Although more efficient manufacturing is reducing excess carpet waste, such as selvedges, trimmings, and shearings, the industry has found creative uses for carpet by-products, such as carpet trim and yarn scraps, to avoid the use of local landfills. Individual companies are engaged in recycling efforts, including the following:

  • Fiber and yarn that cannot be reused in manufacturing is often sent to yarn vendors that sell yarn for crafts and other end uses.
  • Excess carpet is cut into mats and sold.
  • Waste carpet trimmings, backing, and yarn often are sold to recycling plants to be processed into such things as carpet cushion, furniture battings and cushions, concrete filler, fence posts, road underlayment, parking stops, plastic lumber, and automotive parts.
  • Polyethylene packaging, used to wrap carpet rolls, is converted into plastic wrap or plastic trash bags, or is used in molded automotive parts.
  • Other materials used in the manufacturing process, such as cardboard, paper, aluminum, wooden pallets, fuel drums, batteries, yarn cones, roll cores, liquid containers, raw material packaging, and scrap metal are either reused or recycled.

Post-Consumer Carpet

Because the collection, sorting, and transporting of used carpet is such a mammoth challenge, the tasks are being addressed by carpet and fiber companies and individual entrepreneurs. Several companies have collection sites in place and are developing means to separate carpet components and recover polymers. The industry is working toward recycling these materials into new carpet fiber. Some companies are refurbishing used carpet modules. Currently, plastic beverage bottles are being used to make polyester carpet fibers.

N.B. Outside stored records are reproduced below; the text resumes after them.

Lemma net_exchange_ok k i n sid x x' r : is_u32 max_streams -> net_exchange multi pool_size max_streams rt k i n sid x x' -> net_exchanging k i n sid x r ->
  exists r', net_exchanging k i n sid x' r' /\ (exchange_load i n r' < exchange_load i n r)%nat /\ sent_same i n r r'.
Proof.
  intros HM [r0 r' Hk Hst Erel Eapps Ecallers Emaint Hnet] [Hinv Hsm Hmay Hr Hex]. rewrite Hk in Hr. injection Hr as ->.
  destruct (exchange_step_ok rt i n sid r r' Hst Hex) as (_ & Hex' & Hl & Hsame). exists r'. split; [|done].
  assert (all_small (nt_relays x')) as Hsm'.
  { rewrite Erel. intros j q [(-> & <- & _)|[_ Hj]]%list_lookup_insert_Some; [apply (fg_small _ _ _ _ _ (eg_flushing _ _ _ _ _ Hex'))|by apply (Hsm j)]. }
  split; [by eapply net_step_inv|done|by eapply may_move_kept| |done].
  rewrite Erel. apply list_lookup_insert_eq. by eapply lookup_lt_Some.
Qed.

(** The stream's target has [sent], its application [back]. *)
Definition net_exchanged (k i n : nat) (sent back : bytes) (all all_back : bool) (x : Net) : Prop :=
  exists r, nt_relays x !! k = Some r /\ arrived n sent all r /\ answered i back all_back r.
(** C37: a round of upkeep over bonded tunnels does to each what it should, in bounded
    time.  On every tunnel it makes at most as many dials as links were missing at
    its last look, stops at the first that is not dialed or not taken, adds no
    link beyond [links], reaches [links] when every dial succeeds, and does
    nothing to a dead tunnel or one with all its links.  The round lasts at most
    the second look of each tunnel and, for every dial made, [connect_retries] and
    [k] budgets of [connect_timeout] and the aggregator's answer, [k] being the
    number of blocking calls of a connection and its handshake; the next round
    begins at most 30 s after that.  Besides those calls time is assumed to pass only
    between the two readings of the clock of an attempt, at most [connect_timeout]. *)
Theorem upkeep_round_exact links (net : BondNet (A:=A) (B:=B)) (ts : list (BondTunnel (A:=A) (B:=B))) short woken now :
  0 < connect_timeout -> Z.of_nat connect_retries + 1 < 2 ^ 32 -> 2 <= k -> 0 <= add_max -> 0 <= links < 2 ^ 32 -> 0 <= woken ->
  Forall (timed_tunnel connect_timeout k add_max) ts ->
  let d := Bonded links net in
  let '(rs, t) := upkeep_all (H := bond_dialer (R:=R) connect_timeout connect_retries) d ts now in
  length rs = length ts /\
  (forall i tn made added, ts !! i = Some tn -> rs !! i = Some (made, added) -> upkeep_ok connect_timeout connect_retries links tn made added) /\
  now <= t <= now + round_budget rs /\
  t <= round (H := bond_dialer (R:=R) connect_timeout connect_retries) d ts short woken now <= t + MAINTAIN_IDLE_SLEEP.
Proof.
  intros Hct Hr Hk Hadd Hl Hw Hts d. unfold round.
  assert (let '(rs, t) := upkeep_all (H := bond_dialer (R:=R) connect_timeout connect_retries) d ts now in length rs = length ts /\
    (forall i tn made added, ts !! i = Some tn -> rs !! i = Some (made, added) -> upkeep_ok connect_timeout connect_retries links tn made added) /\
    now <= t <= now + round_budget rs) as Hu.
  { revert now. induction Hts as [|tn ts Ht _ IH]; intros now; cbn [upkeep_all]; [split_and!; try done; cbn; lia|].
    pose proof (bond_maintain_ok connect_timeout connect_retries k add_max Hct Hr Hk Hadd links tn now Hl Ht) as Hm.
    change (maintain_tunnel (TunnelDialer:=bond_dialer (R:=R) connect_timeout connect_retries) d tn now) with (bond_maintain connect_timeout connect_retries links tn now).
    destruct (bond_maintain _ _ _ _ _) as [[m a] e]. destruct Hm as [Hok He]. specialize (IH e).
    destruct (upkeep_all d ts e) as [rs t]. destruct IH as (Hn & Hi & Ht'). split; [cbn; by rewrite Hn|]. split; [|cbn [round_budget fold_right fst]; unfold round_budget in *; lia].
    intros [|i] tn' made added; cbn [lookup list_lookup]; [by intros [= <-] [= <- <-]|apply Hi]. }
  destruct (upkeep_all d ts now) as [rs t]. destruct Hu as (Hn & Hi & Ht). split_and!; try done; try lia; cbn [snd];
    unfold MAINTAIN_IDLE_SLEEP, DIAL_RETRY_DELAY; destruct short; lia.
Qed.
End Upkeep.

To address the challenges of post-consumer recycling, The Carpet and Rug Institute has assembled a committee of member representatives to rally industry expertise and resources. The committee will work toward perfecting an identification system of carpet materials, to make the sorting of fiber and backing compounds in the future much easier and more efficient. The committee also will share technology that will accelerate the recycling of used carpet back into raw materials and the development of a "closed loop" recycling system.

These efforts present exciting possibilities for the future.